* **Collected data**
*** Block opens ***

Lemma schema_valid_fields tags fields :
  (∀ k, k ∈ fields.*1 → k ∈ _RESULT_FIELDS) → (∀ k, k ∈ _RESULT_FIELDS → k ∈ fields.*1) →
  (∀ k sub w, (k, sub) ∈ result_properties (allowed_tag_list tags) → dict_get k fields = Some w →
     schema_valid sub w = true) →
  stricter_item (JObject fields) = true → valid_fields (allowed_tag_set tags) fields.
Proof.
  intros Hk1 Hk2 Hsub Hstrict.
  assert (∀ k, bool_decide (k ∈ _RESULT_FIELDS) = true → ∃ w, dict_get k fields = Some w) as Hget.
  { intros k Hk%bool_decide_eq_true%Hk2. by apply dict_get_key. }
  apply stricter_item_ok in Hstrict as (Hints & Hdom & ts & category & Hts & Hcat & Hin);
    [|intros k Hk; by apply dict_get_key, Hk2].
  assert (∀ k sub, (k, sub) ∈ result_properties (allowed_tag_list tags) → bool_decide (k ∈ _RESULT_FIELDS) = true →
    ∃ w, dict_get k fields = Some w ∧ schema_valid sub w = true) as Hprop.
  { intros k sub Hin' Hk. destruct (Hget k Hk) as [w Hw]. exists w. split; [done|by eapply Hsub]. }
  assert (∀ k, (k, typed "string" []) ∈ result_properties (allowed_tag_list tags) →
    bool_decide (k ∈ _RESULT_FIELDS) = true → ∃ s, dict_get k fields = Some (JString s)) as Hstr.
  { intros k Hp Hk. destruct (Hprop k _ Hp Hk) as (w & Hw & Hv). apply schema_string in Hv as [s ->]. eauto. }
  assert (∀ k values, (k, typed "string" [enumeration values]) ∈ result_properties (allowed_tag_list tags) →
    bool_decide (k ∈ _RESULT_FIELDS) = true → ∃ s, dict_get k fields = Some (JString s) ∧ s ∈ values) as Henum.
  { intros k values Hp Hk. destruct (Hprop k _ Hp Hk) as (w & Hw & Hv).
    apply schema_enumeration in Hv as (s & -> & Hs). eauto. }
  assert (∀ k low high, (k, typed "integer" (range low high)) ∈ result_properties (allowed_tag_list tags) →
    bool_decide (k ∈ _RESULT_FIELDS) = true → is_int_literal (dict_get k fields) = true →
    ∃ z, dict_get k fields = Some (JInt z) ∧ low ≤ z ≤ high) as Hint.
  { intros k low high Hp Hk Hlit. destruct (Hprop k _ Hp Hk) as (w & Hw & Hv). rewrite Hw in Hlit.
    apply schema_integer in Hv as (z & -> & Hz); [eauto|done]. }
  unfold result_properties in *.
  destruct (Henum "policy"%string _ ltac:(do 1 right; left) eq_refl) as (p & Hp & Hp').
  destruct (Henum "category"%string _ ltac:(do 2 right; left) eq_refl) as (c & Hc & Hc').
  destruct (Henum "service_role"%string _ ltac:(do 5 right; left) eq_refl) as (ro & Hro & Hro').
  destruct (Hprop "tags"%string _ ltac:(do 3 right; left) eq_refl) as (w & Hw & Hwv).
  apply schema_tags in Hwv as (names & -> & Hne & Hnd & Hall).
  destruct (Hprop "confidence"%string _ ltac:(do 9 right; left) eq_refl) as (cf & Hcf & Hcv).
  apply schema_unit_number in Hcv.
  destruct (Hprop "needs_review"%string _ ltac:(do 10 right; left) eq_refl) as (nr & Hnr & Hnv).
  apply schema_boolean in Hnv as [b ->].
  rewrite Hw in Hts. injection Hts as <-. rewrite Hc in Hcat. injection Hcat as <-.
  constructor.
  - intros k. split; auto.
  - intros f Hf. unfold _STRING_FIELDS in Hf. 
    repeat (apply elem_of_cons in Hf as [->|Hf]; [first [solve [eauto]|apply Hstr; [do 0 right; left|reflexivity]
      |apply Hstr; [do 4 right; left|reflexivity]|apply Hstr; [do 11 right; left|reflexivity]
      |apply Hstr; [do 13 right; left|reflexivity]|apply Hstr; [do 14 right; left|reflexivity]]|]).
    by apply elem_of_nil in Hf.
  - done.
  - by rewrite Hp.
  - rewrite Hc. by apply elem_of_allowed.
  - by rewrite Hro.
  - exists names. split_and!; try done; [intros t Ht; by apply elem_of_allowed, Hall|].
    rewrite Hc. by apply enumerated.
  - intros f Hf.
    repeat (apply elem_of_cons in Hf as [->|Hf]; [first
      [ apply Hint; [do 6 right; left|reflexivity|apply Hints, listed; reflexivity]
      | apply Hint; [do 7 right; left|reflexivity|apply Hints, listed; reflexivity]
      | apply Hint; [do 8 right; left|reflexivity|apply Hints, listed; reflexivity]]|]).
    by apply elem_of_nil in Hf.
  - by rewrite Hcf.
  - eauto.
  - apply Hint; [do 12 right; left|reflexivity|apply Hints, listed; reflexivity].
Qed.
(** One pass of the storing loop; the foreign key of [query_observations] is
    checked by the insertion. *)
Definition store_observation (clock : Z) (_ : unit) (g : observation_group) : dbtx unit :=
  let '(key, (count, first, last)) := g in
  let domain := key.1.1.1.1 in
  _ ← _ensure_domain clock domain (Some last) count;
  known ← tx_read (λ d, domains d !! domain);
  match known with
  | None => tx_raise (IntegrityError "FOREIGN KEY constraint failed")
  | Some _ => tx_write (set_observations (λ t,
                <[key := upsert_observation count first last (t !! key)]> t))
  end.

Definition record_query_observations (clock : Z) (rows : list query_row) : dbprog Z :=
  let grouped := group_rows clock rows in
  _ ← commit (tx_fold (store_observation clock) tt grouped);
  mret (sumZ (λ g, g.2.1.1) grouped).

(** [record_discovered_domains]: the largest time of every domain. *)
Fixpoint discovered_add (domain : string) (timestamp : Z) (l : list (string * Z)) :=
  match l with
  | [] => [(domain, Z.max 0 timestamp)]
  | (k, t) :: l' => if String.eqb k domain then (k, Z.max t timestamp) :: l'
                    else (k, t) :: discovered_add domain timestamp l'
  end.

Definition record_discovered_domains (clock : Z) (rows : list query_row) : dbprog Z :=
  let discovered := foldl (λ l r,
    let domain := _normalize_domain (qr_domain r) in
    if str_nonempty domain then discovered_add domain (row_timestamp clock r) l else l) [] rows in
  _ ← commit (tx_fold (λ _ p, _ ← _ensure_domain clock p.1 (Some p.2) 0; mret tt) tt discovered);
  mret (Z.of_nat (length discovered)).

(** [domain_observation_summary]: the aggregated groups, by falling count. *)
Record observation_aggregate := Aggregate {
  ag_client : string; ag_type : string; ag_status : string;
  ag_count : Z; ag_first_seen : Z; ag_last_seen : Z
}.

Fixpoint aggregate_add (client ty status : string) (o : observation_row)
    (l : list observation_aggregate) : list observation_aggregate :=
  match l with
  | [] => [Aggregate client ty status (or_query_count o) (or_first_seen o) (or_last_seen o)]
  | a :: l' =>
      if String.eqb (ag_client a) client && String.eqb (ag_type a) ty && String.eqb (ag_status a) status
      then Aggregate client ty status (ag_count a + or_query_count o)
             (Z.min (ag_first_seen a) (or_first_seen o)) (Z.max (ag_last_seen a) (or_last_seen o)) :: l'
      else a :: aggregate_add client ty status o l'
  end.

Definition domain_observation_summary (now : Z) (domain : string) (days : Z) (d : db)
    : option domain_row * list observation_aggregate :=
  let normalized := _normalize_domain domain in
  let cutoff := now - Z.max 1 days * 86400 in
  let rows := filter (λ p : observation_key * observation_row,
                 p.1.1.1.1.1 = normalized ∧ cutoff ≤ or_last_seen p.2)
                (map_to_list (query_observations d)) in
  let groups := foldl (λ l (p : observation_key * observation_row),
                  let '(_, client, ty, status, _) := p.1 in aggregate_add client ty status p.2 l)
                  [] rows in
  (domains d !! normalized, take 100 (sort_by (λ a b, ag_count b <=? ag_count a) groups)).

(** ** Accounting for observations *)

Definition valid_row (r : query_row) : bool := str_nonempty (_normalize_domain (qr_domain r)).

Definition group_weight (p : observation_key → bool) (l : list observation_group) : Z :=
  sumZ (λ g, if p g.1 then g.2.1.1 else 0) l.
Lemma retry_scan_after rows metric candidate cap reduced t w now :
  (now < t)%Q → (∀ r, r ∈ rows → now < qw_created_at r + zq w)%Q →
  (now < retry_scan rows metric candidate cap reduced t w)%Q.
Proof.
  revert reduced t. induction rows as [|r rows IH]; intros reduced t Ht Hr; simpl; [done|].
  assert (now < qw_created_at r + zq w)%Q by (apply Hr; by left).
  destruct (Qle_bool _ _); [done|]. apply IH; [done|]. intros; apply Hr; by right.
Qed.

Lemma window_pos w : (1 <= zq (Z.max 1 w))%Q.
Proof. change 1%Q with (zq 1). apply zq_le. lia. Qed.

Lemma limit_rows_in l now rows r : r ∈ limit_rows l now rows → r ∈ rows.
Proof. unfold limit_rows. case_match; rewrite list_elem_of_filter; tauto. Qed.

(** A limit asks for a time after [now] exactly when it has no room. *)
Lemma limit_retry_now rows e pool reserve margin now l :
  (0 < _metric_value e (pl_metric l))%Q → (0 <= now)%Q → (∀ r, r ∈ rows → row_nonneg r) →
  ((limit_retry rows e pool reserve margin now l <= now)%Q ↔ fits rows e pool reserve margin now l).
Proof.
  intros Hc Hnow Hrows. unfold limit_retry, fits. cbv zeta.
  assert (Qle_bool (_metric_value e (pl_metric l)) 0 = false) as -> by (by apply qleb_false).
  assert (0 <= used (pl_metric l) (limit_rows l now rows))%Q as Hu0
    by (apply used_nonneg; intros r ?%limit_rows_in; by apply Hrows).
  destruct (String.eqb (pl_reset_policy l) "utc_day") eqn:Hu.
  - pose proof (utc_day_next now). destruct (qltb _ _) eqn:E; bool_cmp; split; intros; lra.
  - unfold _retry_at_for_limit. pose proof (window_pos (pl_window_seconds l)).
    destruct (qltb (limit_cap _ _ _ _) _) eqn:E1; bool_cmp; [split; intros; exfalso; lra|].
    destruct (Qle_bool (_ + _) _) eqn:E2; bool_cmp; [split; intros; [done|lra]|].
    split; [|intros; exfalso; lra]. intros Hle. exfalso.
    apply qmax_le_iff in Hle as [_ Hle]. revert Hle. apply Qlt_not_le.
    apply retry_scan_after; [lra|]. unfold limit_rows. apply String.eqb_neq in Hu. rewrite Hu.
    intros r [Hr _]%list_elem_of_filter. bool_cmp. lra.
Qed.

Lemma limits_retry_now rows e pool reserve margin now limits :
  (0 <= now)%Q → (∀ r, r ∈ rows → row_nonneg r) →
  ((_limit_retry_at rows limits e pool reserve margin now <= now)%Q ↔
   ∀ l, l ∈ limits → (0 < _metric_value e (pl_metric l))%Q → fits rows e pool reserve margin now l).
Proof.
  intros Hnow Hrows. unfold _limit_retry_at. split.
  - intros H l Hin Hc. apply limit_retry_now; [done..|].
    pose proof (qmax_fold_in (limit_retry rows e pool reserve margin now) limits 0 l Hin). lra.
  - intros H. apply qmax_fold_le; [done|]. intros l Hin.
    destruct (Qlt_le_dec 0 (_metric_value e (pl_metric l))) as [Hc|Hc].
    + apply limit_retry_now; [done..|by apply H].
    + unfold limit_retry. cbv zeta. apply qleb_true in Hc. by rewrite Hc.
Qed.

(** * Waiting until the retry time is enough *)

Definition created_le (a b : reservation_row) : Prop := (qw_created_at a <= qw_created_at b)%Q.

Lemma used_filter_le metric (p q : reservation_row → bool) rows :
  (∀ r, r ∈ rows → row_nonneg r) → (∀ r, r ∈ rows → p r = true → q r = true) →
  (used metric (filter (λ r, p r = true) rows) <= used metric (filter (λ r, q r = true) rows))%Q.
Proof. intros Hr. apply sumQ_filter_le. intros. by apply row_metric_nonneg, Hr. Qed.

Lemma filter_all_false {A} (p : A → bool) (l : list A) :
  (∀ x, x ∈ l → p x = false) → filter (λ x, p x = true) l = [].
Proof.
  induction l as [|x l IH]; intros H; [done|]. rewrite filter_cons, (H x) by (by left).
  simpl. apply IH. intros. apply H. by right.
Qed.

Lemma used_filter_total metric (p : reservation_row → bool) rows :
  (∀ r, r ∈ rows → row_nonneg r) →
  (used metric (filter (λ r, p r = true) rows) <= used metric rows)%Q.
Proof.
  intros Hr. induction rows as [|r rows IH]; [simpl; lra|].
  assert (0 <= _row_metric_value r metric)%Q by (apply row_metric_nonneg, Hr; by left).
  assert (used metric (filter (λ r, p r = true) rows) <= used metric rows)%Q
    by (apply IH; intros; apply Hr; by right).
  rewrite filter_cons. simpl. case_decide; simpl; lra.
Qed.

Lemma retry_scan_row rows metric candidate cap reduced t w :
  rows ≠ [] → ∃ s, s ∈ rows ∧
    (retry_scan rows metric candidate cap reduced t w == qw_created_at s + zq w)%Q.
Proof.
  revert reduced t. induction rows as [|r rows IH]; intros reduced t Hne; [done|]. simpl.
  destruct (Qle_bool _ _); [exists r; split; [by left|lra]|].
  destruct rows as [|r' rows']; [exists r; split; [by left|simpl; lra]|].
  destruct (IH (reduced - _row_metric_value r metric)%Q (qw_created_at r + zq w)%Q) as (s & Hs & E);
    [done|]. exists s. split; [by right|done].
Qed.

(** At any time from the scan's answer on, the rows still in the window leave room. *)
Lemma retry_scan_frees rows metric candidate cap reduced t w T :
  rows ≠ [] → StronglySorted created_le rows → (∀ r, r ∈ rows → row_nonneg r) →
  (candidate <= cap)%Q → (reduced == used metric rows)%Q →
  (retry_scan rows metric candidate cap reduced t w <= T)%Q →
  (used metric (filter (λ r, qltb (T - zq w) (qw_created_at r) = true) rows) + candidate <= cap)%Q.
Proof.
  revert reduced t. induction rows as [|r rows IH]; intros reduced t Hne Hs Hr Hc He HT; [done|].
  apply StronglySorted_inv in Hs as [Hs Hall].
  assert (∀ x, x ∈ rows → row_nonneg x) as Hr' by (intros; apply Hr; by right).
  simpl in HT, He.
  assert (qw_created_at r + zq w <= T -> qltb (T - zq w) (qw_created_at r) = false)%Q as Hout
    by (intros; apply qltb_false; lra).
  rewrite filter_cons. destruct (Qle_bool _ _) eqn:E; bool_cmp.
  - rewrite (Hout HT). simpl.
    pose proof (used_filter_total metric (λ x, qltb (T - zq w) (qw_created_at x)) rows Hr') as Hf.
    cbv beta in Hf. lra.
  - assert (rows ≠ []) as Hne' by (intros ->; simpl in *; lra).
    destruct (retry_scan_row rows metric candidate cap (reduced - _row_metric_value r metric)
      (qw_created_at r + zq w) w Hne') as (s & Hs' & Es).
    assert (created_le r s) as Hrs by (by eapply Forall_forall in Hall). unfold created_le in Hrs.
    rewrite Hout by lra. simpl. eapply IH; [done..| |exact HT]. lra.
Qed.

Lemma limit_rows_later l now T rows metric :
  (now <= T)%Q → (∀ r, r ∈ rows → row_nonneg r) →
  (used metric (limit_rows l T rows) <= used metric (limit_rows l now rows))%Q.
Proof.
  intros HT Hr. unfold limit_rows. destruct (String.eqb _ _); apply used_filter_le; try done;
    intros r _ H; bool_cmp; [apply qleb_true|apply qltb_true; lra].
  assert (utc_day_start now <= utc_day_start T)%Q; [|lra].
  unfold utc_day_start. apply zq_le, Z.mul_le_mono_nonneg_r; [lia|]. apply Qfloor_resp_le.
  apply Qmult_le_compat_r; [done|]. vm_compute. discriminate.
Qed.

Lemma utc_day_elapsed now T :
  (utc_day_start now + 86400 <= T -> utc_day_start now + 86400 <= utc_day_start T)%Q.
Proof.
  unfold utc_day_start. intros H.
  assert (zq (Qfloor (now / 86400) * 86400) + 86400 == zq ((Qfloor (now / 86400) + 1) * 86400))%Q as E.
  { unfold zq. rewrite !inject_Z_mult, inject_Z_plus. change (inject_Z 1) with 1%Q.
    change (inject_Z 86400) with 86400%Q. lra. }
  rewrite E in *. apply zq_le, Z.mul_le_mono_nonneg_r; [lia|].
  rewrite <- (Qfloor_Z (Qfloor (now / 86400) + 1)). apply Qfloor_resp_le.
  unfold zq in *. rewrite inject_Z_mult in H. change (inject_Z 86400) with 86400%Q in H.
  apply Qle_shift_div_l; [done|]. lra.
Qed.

*** Block closes ***

* **Problem to work on**
Pull out each line of the entries that contains "typed".

* **Exercise result**
  assert (∀ k, (k, typed "string" []) ∈ result_properties (allowed_tag_list tags) →
  assert (∀ k values, (k, typed "string" [enumeration values]) ∈ result_properties (allowed_tag_list tags) →
  assert (∀ k low high, (k, typed "integer" (range low high)) ∈ result_properties (allowed_tag_list tags) →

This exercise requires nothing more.